Mit den zusätzlichen Mitteln werden insbesondere Kultureinrichtungen und Projekte in den Regionen jenseits der Metropolen gestärkt. Nachhaltige Investitionen in die kulturelle Substanz kommen Kulturstätten in ganz Deutschland zugute - etwa dem Lindenau-Museum in Altenburg oder dem Buddenbrookhaus in Lübeck. Historische Bauten wie das Kloster St. Michael in Bamberg werden ebenso gefördert wie Gedenk- und Erinnerungsstätten. Bis zu 40 Millionen Euro stehen für Denkmalschutzmaßnahmen im gesamten Bundesgebiet zur Verfügung.

Die Koalition stellt mit dem Zuwachs im Kulturehaushalt außerdem die Weichen, um für wichtige Vorhaben in dieser Legislaturperiode zu verwirklichen. Davon profitieren unter anderem folgende Projekte und Einrichtungen:

  • 33 Millionen Euro zusätzlich gegenüber der bisherigen Planung für die Deutsche Welle, womit die Gesamtförderung auf 350 Millionen Euro anwächst. Damit macht der Bund einen großen Schritt, um diesen unverzichtbaren Akteur der Vermittlung von Meinungs- und Pressefreiheit auf das Niveau vergleichbarer europäischer Auslandssender anzuheben.
  • Vom Bund geförderte Einrichtungen und Aufgaben im Gedenk- und Erinnerungsbereich erhalten rund 3,5 Millionen Euro zusätzlich.
  • Zunächst 2 Millionen Euro für die Anlaufphase des neuen BKM-Programms "Jugend erinnert" zur Stärkung der Erinnerung an die Folgen von Diktatur und Gewaltherrschaft. Dieses Programm tritt neben die Stärkung der Vermittlungsarbeit der Gedenkstätten, für die mehr als 20 neue Pädagogen-Stellen vorgesehen sind.
  • Bis zu 1,5 Millionen Euro stehen für die Förderung der kulturellen Vielfalt unabhängiger Verlage zur Verfügung. Damit ist der Weg frei für den "Deutschen Verlagspreis", der die gesellschaftliche und kulturelle Bedeutung der unabhängigen Verlage überall in Deutschland stärken und sichtbarer machen soll.
  • Für die Digitalisierung im Bereich Kultur und Medien, ein Kernthema der Bundesregierung in der aktuellen Legislaturperiode, stehen Mittel in Höhe von bis zu 3,5 Millionen Euro zusätzlich im Kulturetat zur Verfügung
  • 29 Millionen Euro kommen im Eröffnungsjahr 2019 für das Humboldt Forum und dessen Entwicklung zu einer internationalen Dialogplattform für globale kulturelle Ideen hinzu.

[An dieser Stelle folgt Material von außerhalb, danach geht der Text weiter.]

(** C6, amended.  [ExecuteInst] never decrements a timer: it leaves the
    delay timer alone unless the instruction is Fx15 and the sound timer
    alone unless it is Fx18.  The timers are decremented by [RunCycle],
    which takes 1 off each timer that is not 0 after every instruction it
    executes, and a frame calls [RunCycle] 150 times; so over a frame in
    which no Fx15 (Fx18) is executed the delay (sound) timer goes down by
    150, or to 0 when it was less. *)
Theorem timers_tick_with_every_instruction (s : Chip_8) :
  well_formed s = true ->
  (forall s', ExecuteInst s = Done s' ->
     (~ executes LD_DT_Vx s -> delayTimer s' = delayTimer s) /\
     (~ executes LD_ST_Vx s -> soundTimer s' = soundTimer s)) /\
  (forall s', RunCycle s = Done s' ->
     exists s1, ExecuteInst s = Done s1 /\
       delayTimer s' = Z.max 0 (delayTimer s1 - 1) /\
       soundTimer s' = Z.max 0 (soundTimer s1 - 1)) /\
  (forall evs s', frame evs s = Done s' ->
     exists s0, poll_events evs s = Done s0 /\ run_cycles 150 s0 = Done s' /\
       (cycles_avoid LD_DT_Vx 150 s0 -> delayTimer s' = Z.max 0 (delayTimer s - 150)) /\
       (cycles_avoid LD_ST_Vx 150 s0 -> soundTimer s' = Z.max 0 (soundTimer s - 150))).
Proof.
  intros Hwf. split; [|split].
  - intros s'. apply ExecuteInst_timers, Hwf.
  - intros s'. apply RunCycle_timers, Hwf.
  - intros evs s' H. unfold frame in H. run H. rename a into s0.
    change (Z.to_nat (clockSpeed / 2)) with 150%nat in H.
    exists s0. split; [exact E|]. split; [exact H|].
    destruct (poll_events_wf evs s s0 Hwf E) as (Hwf0 & Hd & Hs).
    destruct (run_cycles_timers 150 s0 s' Hwf0 H) as [Kd Ks].
    rewrite <- Hd, <- Hs. split; intros Hno; [apply Kd | apply Ks]; exact Hno.
Qed.

Lemma timers_tick_with_every_instruction_witness :
  well_formed timer_demo = true /\
  (forall s', ExecuteInst timer_demo = Done s' ->
     (~ executes LD_DT_Vx timer_demo -> delayTimer s' = delayTimer timer_demo) /\
     (~ executes LD_ST_Vx timer_demo -> soundTimer s' = soundTimer timer_demo)) /\
  (forall s', RunCycle timer_demo = Done s' ->
     exists s1, ExecuteInst timer_demo = Done s1 /\
       delayTimer s' = Z.max 0 (delayTimer s1 - 1) /\
       soundTimer s' = Z.max 0 (soundTimer s1 - 1)) /\
  (forall evs s', frame evs timer_demo = Done s' ->
     exists s0, poll_events evs timer_demo = Done s0 /\ run_cycles 150 s0 = Done s' /\
       (cycles_avoid LD_DT_Vx 150 s0 ->
        delayTimer s' = Z.max 0 (delayTimer timer_demo - 150)) /\
       (cycles_avoid LD_ST_Vx 150 s0 ->
        soundTimer s' = Z.max 0 (soundTimer timer_demo - 150))).
Proof.
  assert (well_formed timer_demo = true) as Hwf by (vm_compute; reflexivity).
  split; [exact Hwf|].
  exact (timers_tick_with_every_instruction timer_demo Hwf).
Defined.

(** A machine that sits on a jump to itself executes nothing else. *)
Lemma spin_avoids (P : Z -> Prop) (a : Z) (n : nat) (s : Chip_8) :
  0 <= a < 4096 -> ~ P (0x1000 + a) ->
  well_formed s = true -> PC s = a -> fetches s (0x1000 + a) ->
  cycles_avoid P n s.
Proof.
  intros Ha HP. revert s. induction n as [|n IH]; intros s Hwf HPC Hf; cbn [cycles_avoid].
  - exact I.
  - split.
    + intros (op & Hop & [H0 H1]). destruct Hf as [F0 F1].
      rewrite F0 in H0. rewrite F1 in H1. injection H0 as H0. injection H1 as H1.
      apply HP. replace (0x1000 + a) with op by euclid. exact Hop.
    + intros s' Hr. pose proof (RunCycle_wf s s' Hwf Hr) as Hwf'.
      apply IH; [exact Hwf'| |].
      * unfold RunCycle in Hr. run Hr.
        rewrite (ExecuteInst_fetch s (0x1000 + a)) in E by (lia || assumption).
        unfold dispatch, CLS, RET in E.
        destruct (Z.eqb_spec (0x1000 + a) 0xE0); [lia|].
        destruct (Z.eqb_spec (0x1000 + a) 0xEE); [lia|].
        replace ((0x1000 + a) / 4096) with 1 in E by euclid.
        replace ((0x1000 + a) mod 4096) with a in E by euclid.
        cbv iota in E. unfold op_JP in E. run E. explicit.
        destruct (delayTimer _ >? 0); fields;
          destruct (soundTimer _ >? 0); reflexivity.
      * unfold RunCycle in Hr. run Hr.
        rewrite (ExecuteInst_fetch s (0x1000 + a)) in E by (lia || assumption).
        unfold dispatch, CLS, RET in E.
        destruct (Z.eqb_spec (0x1000 + a) 0xE0); [lia|].
        destruct (Z.eqb_spec (0x1000 + a) 0xEE); [lia|].
        replace ((0x1000 + a) / 4096) with 1 in E by euclid.
        replace ((0x1000 + a) mod 4096) with a in E by euclid.
        cbv iota in E. unfold op_JP in E. run E. explicit.
        unfold fetches in *. rewrite HPC in Hf.
        destruct (delayTimer _ >? 0); fields;
          destruct (soundTimer _ >? 0); fields; exact Hf.
Qed.

(** C6 as worded fails on a frame that executes nothing but jumps: the
    delay timer falls from 107 to 0, not to 106. *)
Lemma frame_tick_as_claimed_fails :
  delayTimer timer_demo = 107 /\
  cycles_avoid LD_DT_Vx 150 timer_demo /\
  observe delayTimer (frame [] timer_demo) = Done 0 /\
  ~ frame_tick_as_claimed timer_demo.
Proof.
  assert (observe delayTimer (frame [] timer_demo) = Done 0) as Ho
    by (vm_compute; reflexivity).
  split; [vm_compute; reflexivity|]. split; [|split; [exact Ho|]].
  - apply (spin_avoids LD_DT_Vx 0x204); try (vm_compute; reflexivity); try lia.
    + intros (x & Hx & E). lia.
    + split; vm_compute; reflexivity.
  - intros Hc. unfold frame_tick_as_claimed in Hc.
    destruct (frame [] timer_demo) as [s'| |] eqn:E; try discriminate Ho.
    specialize (Hc s' eq_refl). cbn [observe bind] in Ho. injection Ho as Ho.
    rewrite Ho in Hc. vm_compute in Hc. discriminate Hc.
Qed.

(** ** Drawing: what Dxyn does to the display *)

Lemma xor_all_app us vs p : xor_all (us ++ vs) p = xor_all vs (xor_all us p).
Proof. unfold xor_all. apply foldl_app. Qed.

Lemma xor_all_length us p : length (xor_all us p) = length p.
Proof.
  revert p. induction us as [|u us IH]; intros p; [reflexivity|].
  cbn [xor_all foldl]. fold (xor_all us (xor_at u p)). rewrite IH.
  unfold xor_at. apply length_alter.
Qed.

Lemma xor_all_lookup us (p : list Z) (j : nat) :
  xor_all us p !! j = (fun v => Z.lxor v (mask us j)) <$> (p !! j).
Proof.
  revert p. induction us as [|[i d] us IH]; intros p.
  - cbn [xor_all foldl mask]. destruct (p !! j); cbn; [rewrite Z.lxor_0_r|]; reflexivity.
  - cbn [xor_all foldl]. fold (xor_all us (xor_at (i, d) p)). rewrite IH.
    unfold xor_at. cbn [fst snd mask]. destruct (Nat.eqb_spec i j) as [->|Hne].
    + rewrite list_lookup_alter_eq. destruct (p !! j); cbn; [|reflexivity].
      rewrite Z.lxor_assoc. reflexivity.
    + rewrite list_lookup_alter_ne by exact Hne. reflexivity.
Qed.

(** The same updates a second time undo the first. *)
Lemma xor_all_twice us (p : list Z) : xor_all us (xor_all us p) = p.
Proof.
  apply list_eq. intros j. rewrite !xor_all_lookup.
  destruct (p !! j) as [v|]; cbn; [|reflexivity].
  rewrite Z.lxor_assoc, Z.lxor_nilpotent, Z.lxor_0_r. reflexivity.
Qed.

Lemma alter_as_insert (f : Z -> Z) (l : list Z) (i : nat) (v : Z) :
  l !! i = Some v -> <[i := f v]> l = alter f i l.
Proof.
  intros Hv. apply list_eq. intros j. destruct (Nat.eq_dec i j) as [<-|Hne].
  - rewrite list_lookup_alter_eq, Hv.
    apply list_lookup_insert_eq. eapply lookup_lt_Some, Hv.
  - rewrite list_lookup_alter_ne, list_lookup_insert_ne by exact Hne. reflexivity.
Qed.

Damit erhält es in diesem Jahr insgesamt über 63 Millionen Euro.
  • Die Mittel für den "German Motion Picture Fund" und damit die Bundesförderung von High-End-Serien, der mit dem Haushalt 2018 in die Zuständigkeit der BKM gewechselt ist, steigen im nächsten Jahr um 5 Millionen Euro auf bis zu 15 Millionen Euro.
  • Zur Umsetzung des im Koalitionsvertrag vereinbarten "Zukunftsprogramms Kino", mit dem der Kulturort Kino und der anspruchsvolle Kinofilm gerade auch außerhalb der Ballungsgebiete erhalten und gestärkt werden sollen, sind in der Anlaufphase zunächst bis zu 2 Millionen Euro vorgesehen.

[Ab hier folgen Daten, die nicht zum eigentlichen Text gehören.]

(** The first loop of [remove_explicit_hydrogens] on the table of hcounts
    and the set [to_remove]. *)
Definition remove_step (m : mol) (s : (node -> option Z) * list node) (x : node)
  : (node -> option Z) * list node :=
  match node_attrs m x with
  | Some a =>
      match removable m x a with
      | Some nb => (bump nb (fst s), x :: snd s)
      | None => s
      end
  | None => s
  end.

(** Well-formed graphs: node keys are unique and the end points of every
    edge are nodes, as [networkx] keeps them. *)
Definition keys (m : mol) : list node := map fst (nodes m).
Definition edges_closed (m : mol) : Prop :=
  forall e, In e (edges m) -> In (fst (fst e)) (keys m) /\ In (snd (fst e)) (keys m).
Definition wf (m : mol) : Prop := NoDup (keys m) /\ edges_closed m.

(** The value of [h_atom]. *)
Definition hydrogen_atom : atom :=
  mkAtom (Some "H"%string) (Some 0) None (Some false) None None None.

(** The state of the loop of [add_explicit_hydrogens]: the nodes [done] have
    lost their [hcount], the nodes [todo] are still to be visited, and [p]
    lists for every node of [done] the keys of the hydrogens added to it. *)
Definition strip (kv : node * atom) : node * atom :=
  (fst kv, set_hcount None (snd kv)).
Definition new_nodes (p : list (node * list node)) : list (node * atom) :=
  flat_map (fun q => map (fun j => (j, hydrogen_atom)) (snd q)) p.
Definition new_edges (p : list (node * list node)) : list ((node * node) * bond) :=
  flat_map (fun q => map (fun j => ((fst q, j), mkBond (Some (1 : Q)))) (snd q)) p.
Definition with_hydrogens (done todo : list (node * atom))
  (es : list ((node * node) * bond)) (p : list (node * list node)) : mol :=
  mkMol ((map strip done ++ todo) ++ new_nodes p) (es ++ new_edges p).

(** [p] gives every node of [done] as many hydrogens as its [hcount]. *)
Definition planned (q : node * list node) (d : node * atom) : Prop :=
  fst q = fst d /\ length (snd q) = Z.to_nat (get (hcount (snd d)) 0).

(** [parse_atom('[CH3]')] and [parse_atom('[H]')]. *)
Definition CH3 : atom :=
  mkAtom (Some "C"%string) (Some 0) (Some 3) (Some false) None None None.
Definition bracket_H : atom :=
  mkAtom (Some "H"%string) (Some 0) (Some 0) (Some false) None None None.

(** Methane written with one explicit hydrogen: [[CH3][H]]. *)
Definition methane_one_explicit : mol :=
  mkMol [(0, CH3); (1, bracket_H)] [((0, 1), mkBond (Some (1 : Q)))].



(** [add_explicit_hydrogens] followed by [remove_explicit_hydrogens]. *)
Definition round_trip (m : mol) : mol :=
  fst (remove_explicit_hydrogens (fst (add_explicit_hydrogens m))).

(** Two carbons with [hcount = 3] joined by a single bond: [[CH3][CH3]]. *)
Definition ethane : mol :=
  mkMol [(0, CH3); (1, CH3)] [((0, 1), mkBond (Some (1 : Q)))].

(** ** Matchings and connected components *)

(** The sub-graph induced by the nodes [C], on the skeleton. *)
Definition induced (g : skeleton) (C : list node) : skeleton :=
  (filter (fun k => mem k C) (fst g),
   filter (fun e => mem (fst e) C && mem (snd e) C) (snd g)).

Definition endpoints (M : list (node * node)) : list node :=
  flat_map (fun e => [fst e; snd e]) M.

(** A matching: edges of the graph, no two of which share a node. *)
Definition matching (g : skeleton) (M : list (node * node)) : Prop :=
  NoDup (endpoints M) /\
  forall e, In e M ->
    In (fst e) (fst g) /\ In (snd e) (fst g) /\ has_edge g (fst e) (snd e) = true.

(** A perfect matching covers every node. *)
Definition perfect_matching (g : skeleton) (M : list (node * node)) : Prop :=
  matching g M /\ forall v, In v (fst g) -> In v (endpoints M).

(** A matching of maximum cardinality. *)
Definition maximum_matching (g : skeleton) (M : list (node * node)) : Prop :=
  matching g M /\ forall M', matching g M' -> (length M' <= length M)%nat.

Definition adjacent (g : skeleton) (u v : node) : Prop :=
  In u (fst g) /\ In v (fst g) /\ has_edge g u v = true.

Definition connected (g : skeleton) : node -> node -> Prop :=
  clos_refl_trans node (adjacent g).

(** [C] lists, without repetition, the nodes connected to one node [r]. *)
Definition is_component (g : skeleton) (C : list node) : Prop :=
  NoDup C /\
  exists r, In r (fst g) /\ forall v, In v C <-> In v (fst g) /\ connected g r v.

(** [Cs] are the connected components of [g]: what
    [nx.connected_components] yields. *)
Definition components_of (g : skeleton) (Cs : list (list node)) : Prop :=
  (forall C, In C Cs -> is_component g C) /\
  (forall v, In v (fst g) -> exists C, In C Cs /\ In v C).

(** [parse_atom('*')] *)
Definition wildcard : atom :=
  mkAtom None (Some 0) (Some 0) (Some false) None None None.

(** Five wildcard atoms in a ring. *)
Definition wildcard_ring5 : mol :=
  mkMol [(0, wildcard); (1, wildcard); (2, wildcard); (3, wildcard); (4, wildcard)]
        [((0, 1), no_order); ((1, 2), no_order); ((2, 3), no_order);
         ((3, 4), no_order); ((4, 0), no_order)].

(** Reference algorithms on small graphs, standing for those of [networkx]
    in the examples: a maximum matching by exhaustive search, and connected
    components by closure under adjacency. *)
Fixpoint best_matching (es : list (node * node)) (used : list node)
  : list (node * node) :=
  match es with
  | [] => []
  | (u, v) :: es' =>
      let skip := best_matching es' used in
      if (u =? v) || mem u used || mem v used then skip
      else
        let take := (u, v) :: best_matching es' (u :: v :: used) in
        if (length skip <? length take)%nat then take else skip
  end.
Definition search_matching (g : skeleton) : list (node * node) :=
  best_matching
    (filter (fun e => mem (fst e) (fst g) && mem (snd e) (fst g)) (snd g)) [].

Fixpoint grow (g : skeleton) (fuel : nat) (C : list node) : list node :=
  match fuel with
  | O => C
  | S fuel' =>
      grow g fuel'
           (C ++ filter (fun w => negb (mem w C)
                                  && existsb (fun u => has_edge g u w) C) (fst g))
  end.
Fixpoint components_from (g : skeleton) (vs seen : list node) : list (list node) :=
  match vs with
  | [] => []
  | v :: vs' =>
      if mem v seen then components_from g vs' seen
      else
        let C := grow g (length (fst g)) [v] in
        C :: components_from g vs' (C ++ seen)
  end.
Definition closure_components (g : skeleton) : list (list node) :=
  components_from g (fst g) [].

(** The update of [fill_valence] on one node: [x] more hydrogens. *)
Definition add_hcount (x : Z) (a : atom) : atom :=
  set_hcount (Some (get (hcount a) 0 + Z.max x 0)) a.

(** An ethane skeleton without hydrogen counts: two carbons, one bond. *)
Definition two_carbons : mol :=
  mkMol [(0, carbon); (1, carbon)] [((0, 1), no_order)].

(** ** format_atom *)

(** The block of [format_atom] that builds [hcountstr]. *)
Definition hcountstr (hcount : Z) : result string :=
  if negb (hcount =? 0)
  then (if 1 <? hcount
        then (s <- py_str hcount ;; Ok ("H" ++ s)%string)
        else Ok "H"%string)
  else Ok EmptyString.

(** The block of [format_atom] that builds [chargestr]. *)
Definition chargestr (charge : Z) : result string :=
  if 0 <? charge
  then (if 1 <? charge
        then (s <- py_str charge ;; Ok ("+" ++ s)%string)
        else Ok "+"%string)
  else if charge <? 0
  then (if charge <? -1
        then (s <- py_str (- charge) ;; Ok ("-" ++ s)%string)
        else Ok "-"%string)
  else Ok EmptyString.





(** An atom takes part in the delocalization: it is a wildcard, or it
    misses at least one bond. *)
Definition eligible (m : mol) (n : node) : Prop :=
  exists a, node_attrs m n = Some a /\
            (get (element a) "*"%string = "*"%string \/
             exists x, bonds_missing m n true = Ok x /\ 0 < x).

(** A charge written as repeated signs: [n] times the character [c]. *)
Fixpoint replicate (c : ascii) (n : nat) : string :=
  match n with
  | O => EmptyString
  | S n' => String c (replicate c n')
  end.

(** The number of implicit hydrogens of a molecule: the sum of the positive
    [hcount]s. *)
Definition total_hcount (m : mol) : nat :=
  list_sum (map (fun kv => Z.to_nat (get (hcount (snd kv)) 0)) (nodes m)).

  • Für Maßnahmen insbesondere der Künstler- und Infrastrukturförderung sowie Erneuerungs- und Sanierungsbedarfe bei Livemusikclubs im Rahmen der Initiative Musik stehen 2019 zusätzliche Mittel und damit nun insgesamt bis zu 13 Millionen Euro zur Verfügung.
  • Bis zu 3,5 Millionen Euro zusätzlich können im kommenden Jahr für die Rettung schriftlichen Kulturgutes eingesetzt werden, das in seiner Substanz gefährdet ist und daher dringender Erhaltungsmaßnahmen bedarf. Damit stehen hierfür 2019 insgesamt 4,5 Millionen Euro zur Verfügung. Bei dem Programm ist es erforderlich, dass die jeweiligen Länder die geförderten Projekte mitfinanzieren.

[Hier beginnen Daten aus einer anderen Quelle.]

(** * Verification of the monox / wurk command-line orchestration code

  A shallow embedding of the command-level code of the repository:
  package-manager detection, the top-level CLI action ([run.ts]),
  the filesystem publisher, the dependency-check command and the
  version command.  Every definition follows one source function;
  external effects (file system, git, registry, child processes, the
  [semver] package) are explicit inputs. *)

From Stdlib Require Import ZArith NArith String Ascii List Bool Lia.
From stdpp Require Import gmap strings list.
Import ListNotations.

Set Warnings "-register-all".

Open Scope string_scope.
Open Scope list_scope.

(** ** JavaScript values that the code compares loosely *)

Module Js.

Inductive value :=
| VUndefined
| VNull
| VBool (b : bool)
| VString (s : string).

(** [v != null]: loose inequality; only [null] and [undefined] are
    loosely equal to [null]. *)
Definition loose_ne_null (v : value) : bool :=
  match v with
  | VUndefined | VNull => false
  | _ => true
  end.

(** The outcome of a function call: a returned value or a thrown
    [Error] with its message. *)
Inductive completion (A : Type) :=
| Return (a : A)
| Throw (message : string).
Arguments Return {A} a.
Arguments Throw {A} message.

Definition bind {A B} (c : completion A) (k : A -> completion B) : completion B :=
  match c with
  | Return a => k a
  | Throw m => Throw m
  end.

End Js.

Notation "'let*' x ':=' c 'in' k" := (Js.bind c (fun x => k))
  (at level 10, x name, c at level 100, k at level 200).

(** ** Package-manager detection (pm package, [tryCreatePackageManager]) *)

Module Pm.
Import Js.

Inductive PackageManager :=
| Npm (rootDir : string)
| Pnpm (rootDir : string)
| Yarn (rootDir : string).

(** What [tryCreatePackageManager] reads of a directory: the parsed
    [package.json] ([None] when [readFile] rejects), and whether
    [access] succeeds on the two lock files. *)
Record Config := {
  packageManager : option string;   (* .at('packageManager').as('string') *)
  workspaces_exists : bool          (* .at('workspaces').exists() *)
}.

Record Dir := {
  dir : string;
  package_json : option Config;
  yarn_lock : bool;
  pnpm_lock : bool
}.

(** [/^[^@]+/u.exec(s)]: the longest prefix without ['@'], which must
    not be empty. *)
Fixpoint take_not_at (s : string) : string :=
  match s with
  | EmptyString => EmptyString
  | String c s' => if Ascii.eqb c "@"%char then EmptyString
                   else String c (take_not_at s')
  end.

Definition exec_name (s : string) : option string :=
  match take_not_at s with
  | EmptyString => None
  | n => Some n
  end.

Definition tryCreatePackageManager (d : Dir) : completion (option PackageManager) :=
  match package_json d with
  | None => Throw "ENOENT"
  | Some config =>
    match packageManager config with
    | Some pm =>
      match exec_name pm with
      | None => Throw "invalid package manager"
      | Some name =>
        if String.eqb name "npm" then Return (Some (Npm (dir d)))
        else if String.eqb name "pnpm" then Return (Some (Pnpm (dir d)))
        else if String.eqb name "yarn" then Return (Some (Yarn (dir d)))
        else Throw "unsupported package manager"
      end
    | None =>
      if workspaces_exists config then
        let yarnLockExists := VBool (yarn_lock d) in
        if loose_ne_null yarnLockExists then Return (Some (Yarn (dir d)))
        else Return (Some (Npm (dir d)))
      else
        let pnpmLockExists := pnpm_lock d in
        if pnpmLockExists then Return (Some (Pnpm (dir d)))
        else Return None
    end
  end.

End Pm.

(** ** The top-level CLI action ([core/cli/src/run.ts], [mainAsync]) *)

Module Run.
Import Js.

(** Strings whose characters matter ([WURK_RUNNING_COMMANDS], command
    names) are lists of code points: the separator regular expression
    carries the [u] flag, so matching and index advance go by code
    point. *)
Definition jsstr := list N.

Definition of_string (s : string) : jsstr :=
  map N_of_ascii (list_ascii_of_string s).

Definition comma : N := 44%N.

(** The class [\s]: ECMAScript WhiteSpace and LineTerminator. *)
Definition is_space (c : N) : bool :=
  ((9 <=? c) && (c <=? 13) || (c =? 32) || (c =? 160) || (c =? 5760)
   || (8192 <=? c) && (c <=? 8202) || (c =? 8232) || (c =? 8233)
   || (c =? 8239) || (c =? 8287) || (c =? 12288) || (c =? 65279))%N.

Fixpoint skip_space (s : jsstr) : jsstr :=
  match s with
  | c :: s' => if is_space c then skip_space s' else s
  | [] => []
  end.

(** A sticky match of [/\s*,\s*/u] at the head of [s]; the result is
    what follows the match.  Both stars are greedy, and white space is
    never a comma, so there is nothing to backtrack over. *)
Definition match_separator (s : jsstr) : option jsstr :=
  match skip_space s with
  | c :: r => if (c =? comma)%N then Some (skip_space r) else None
  | [] => None
  end.

(** The loop of [RegExp.prototype[Symbol.split]]: [piece] is
    [S.slice(p, q)], [s] is [S.slice(q)].  A match is never empty, so
    the [e = p] case does not arise.  [fuel] bounds the iterations and
    [split] supplies the length of the input, which is enough. *)
Fixpoint split_loop (fuel : nat) (piece s : jsstr) : list jsstr :=
  match s with
  | [] => [piece]
  | c :: s' =>
    match fuel with
    | O => [piece ++ s]
    | S fuel' =>
      match match_separator s with
      | Some rest => piece :: split_loop fuel' [] rest
      | None => split_loop fuel' (piece ++ [c]) s'
      end
    end
  end.

Definition split (s : jsstr) : list jsstr := split_loop (length s) [] s.

(** [Array.prototype.join(',')] *)
Fixpoint join (l : list jsstr) : jsstr :=
  match l with
  | [] => []
  | [x] => x
  | x :: l' => x ++ comma :: join l'
  end.

(** JavaScript numbers as far as they reach the action: a finite
    double is [mantissa * 2 ^ exponent], and JSON text such as [1e999]
    reads as an infinity.  The action hands a number on as it is: it
    computes with none and tests none. *)
Inductive number :=
| Finite (mantissa exponent : Z)
| Infinity (negative : bool).

(** Values read back from the environment through [JsonAccessor.parse]. *)
Inductive json :=
| JNull
| JBoolean (b : bool)
| JNumber (n : number)
| JString (s : string)
| JArray (l : list json).

Definition as_boolean (v : option json) (default : bool) : bool :=
  match v with Some (JBoolean b) => b | _ => default end.

(** [.as('number')]: any number, an integer or not. *)
Definition as_number (v : option json) : option number :=
  match v with Some (JNumber n) => Some n | _ => None end.

Definition as_array (v : option json) (default : list json) : list json :=
  match v with Some (JArray l) => l | _ => default end.

(** [.filter((value): value is string => typeof value === 'string')] *)
Definition filter_strings (l : list json) : list string :=
  flat_map (fun v => match v with JString s => [s] | _ => [] end) l.

(** What the text [JSON.stringify(n)] denotes: an infinity is printed
    as [null]. *)
Definition stringify_number (n : number) : json :=
  match n with
  | Finite _ _ => JNumber n
  | Infinity _ => JNull
  end.

Record Options := {
  expressions : option (list string);
  includeRootWorkspace : option bool;
  parallel : option bool;
  stream : option bool;
  concurrency : option number;
  script : option string;
  scriptArgs : list string
}.

(** The environment variables of the action.  The five settings hold
    JSON text, read with [JsonAccessor.parse] and written with
    [JSON.stringify]: such a variable is described by the document its
    text denotes, [None] when it is not set or holds no JSON.
    [WURK_RUNNING_COMMANDS] is read as it is. *)
Record Env := {
  WURK_WORKSPACE_EXPRESSIONS : option json;
  WURK_INCLUDE_ROOT_WORKSPACE : option json;
  WURK_PARALLEL : option json;
  WURK_STREAM : option json;
  WURK_CONCURRENCY : option json;
  WURK_RUNNING_COMMANDS : option jsstr
}.

Inductive IterationMethod :=
| forEachParallel
| forEachStream
| forEachSequential
| forEachIndependent.

(** A manifest as [fs.readJson] delivers it: of the document read, the
    action asks for the [name]. *)
Record Manifest := {
  name_field : option string
}.

(** [workspaceConfig.at('name')] is a [JsonAccessor] again, over the
    member or over nothing: the accessors are the objects on which the
    code calls [at], [as] and [exists]. *)
Inductive Accessor :=
| AccessorOf (member : option string).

  • Rund 5 Millionen Euro zusätzlich für die Arbeit der Bundeskulturfonds, mit denen deutschlandweit Projekte aus den Bereichen bildende und darstellende Künste, Literatur, Musik, Soziokultur und Übersetzung gefördert werden.
  • Eine halbe Million allein für weitere Förderungen von Literatur und deutscher Sprache. Der entsprechende Fördertitel wird damit um rund 50 Prozent aufgestockt.

Das Haushaltsgesetz ist zum 1. Januar 2019 in Kraft getreten.

Dieser Beitrag wurde zuletzt aktualisiert am 10.1.2019.